**About this exercise:** The required answer is each line in the entries below where "Definition" occurs.

**Records supplied:**
Lemma rx_burst_run k bp l1 p l2 o :
  holds bp (l1 ++ bc p :: l2) (ring_bufs size p ++ o) → fill_ok k p →
  ∃ b bp' p', port_rx_burst cfg bp p = Ret (b, bp', p') ∧
    rxq p = b ++ rxq p' ∧ txq p' = txq p ∧ umem_cq p' = umem_cq p ∧ sent p' = sent p ∧ fill_ok k p' ∧
    length b = received bp p ∧ holds bp' (l1 ++ bc p' :: l2) ((chunk size <$> b.*1) ++ ring_bufs size p' ++ o).
Proof.
  intros Hh [Hk Hsize]. unfold port_rx_burst.
  destruct (pool_check bp l1 (bc p) l2 _ MAX_BURST_RX Hh) as (m & bp' & c' & -> & Hh' & Hm & Hz).
  specialize (Hm ltac:(unfold MAX_BURST_RX; lia)). specialize (Hz ltac:(unfold MAX_BURST_RX; lia)).
  unfold received. rewrite <-Hz. cbn [mbind outcome_bind rxq txq umem_fq umem_cq n_pkts_rx n_pkts_tx bc sent].
  destruct (Z.eqb_spec m 0) as [Hm0|Hm0]; [by eexists [], bp', _|].
  assert (length (ring_peek (rxq p) m) = Nat.min 1 (length (rxq p))) as Hlb.
  { unfold ring_peek, MAX_BURST_RX in *. rewrite length_take. lia. }
  destruct (Z.eqb_spec (Z.of_nat (length (ring_peek (rxq p) m))) 0) as [Hn|Hn].
  { eexists [], bp', _. split; [done|]. cbn [rxq txq umem_fq umem_cq bc sent length].
    split_and!; (done || lia). }
  pose proof (ring_peek_split (rxq p) m) as Eq.
  set (b := ring_peek (rxq p) m) in *.
  assert (length b ≤ length (rxq p))%nat as Hlen
    by (rewrite Eq, length_app; lia).
  assert (ring_room (umem_fq p) (fill_size cfg) (Z.of_nat (length b)) = true) as ->
    by (apply Z.leb_le; lia).
  cbn [negb]. destruct (cons_buffers_run (length b) bp' l1 c' l2 _ Hh')
    as (bs & c1 & E & Hl & Hh1).
  { unfold b, ring_peek. rewrite length_take. lia. }
  rewrite E. cbn [mbind outcome_bind]. eexists b, bp', _. split; [done|].
  cbn [rxq txq umem_cq bc sent]. split_and!; [done..| |done|].
  - split; [|done]. cbn [umem_fq rxq]. rewrite length_app, length_drop. lia.
  - eapply pool_perm; [|exact Hh1]. unfold ring_bufs. cbn [rxq txq umem_fq umem_cq].
    rewrite Eq at 1. rewrite !fmap_app. solve_Permutation.
Qed.

(** The kernel sends the first packets of the ring. *)
Definition sends (p p' : port) : Prop :=
  ∃ done_, txq p = done_ ++ txq p' ∧ umem_cq p' = umem_cq p ++ done_.*1 ∧
    sent p' = sent p ++ done_ ∧ bc p' = bc p ∧ rxq p' = rxq p ∧ umem_fq p' = umem_fq p.

Lemma sends_refl p : sends p p.
Proof. exists []. by rewrite !app_nil_r. Qed.

Lemma kernel_tx_sends k p : sends p (kernel_tx cfg k p).
Proof.
  unfold kernel_tx. eexists. cbn [txq umem_cq sent bc rxq umem_fq].
  split_and!; [symmetry; apply take_drop|done..].
Qed.

Lemma sends_trans p1 p2 p3 : sends p1 p2 → sends p2 p3 → sends p1 p3.
Proof.
  intros (x & E1 & E2 & E3 & E4 & E5 & E6) (y & F1 & F2 & F3 & F4 & F5 & F6).
  exists (x ++ y). rewrite E1, F1, F2, E2, F3, E3, F4, F5, F6, fmap_app, <-!app_assoc. done.
Qed.

(** All packets that were put into the transmit ring, in order. *)
Definition tx_log (p : port) : list desc := sent p ++ txq p.

Lemma sends_log p p' : sends p p' → tx_log p' = tx_log p.
Proof. intros (x & E1 & _ & E3 & _). unfold tx_log. by rewrite E3, E1, <-app_assoc. Qed.

Lemma sends_bufs p p' : sends p p' → ring_bufs size p' ≡ₚ ring_bufs size p.
Proof.
  intros (x & E1 & E2 & _ & _ & E5 & E6). unfold ring_bufs. rewrite E2, E5, E6, E1, !fmap_app.
  solve_Permutation.
Qed.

**Solution below:**
Definition sends (p p' : port) : Prop :=
Definition tx_log (p : port) : list desc := sent p ++ txq p.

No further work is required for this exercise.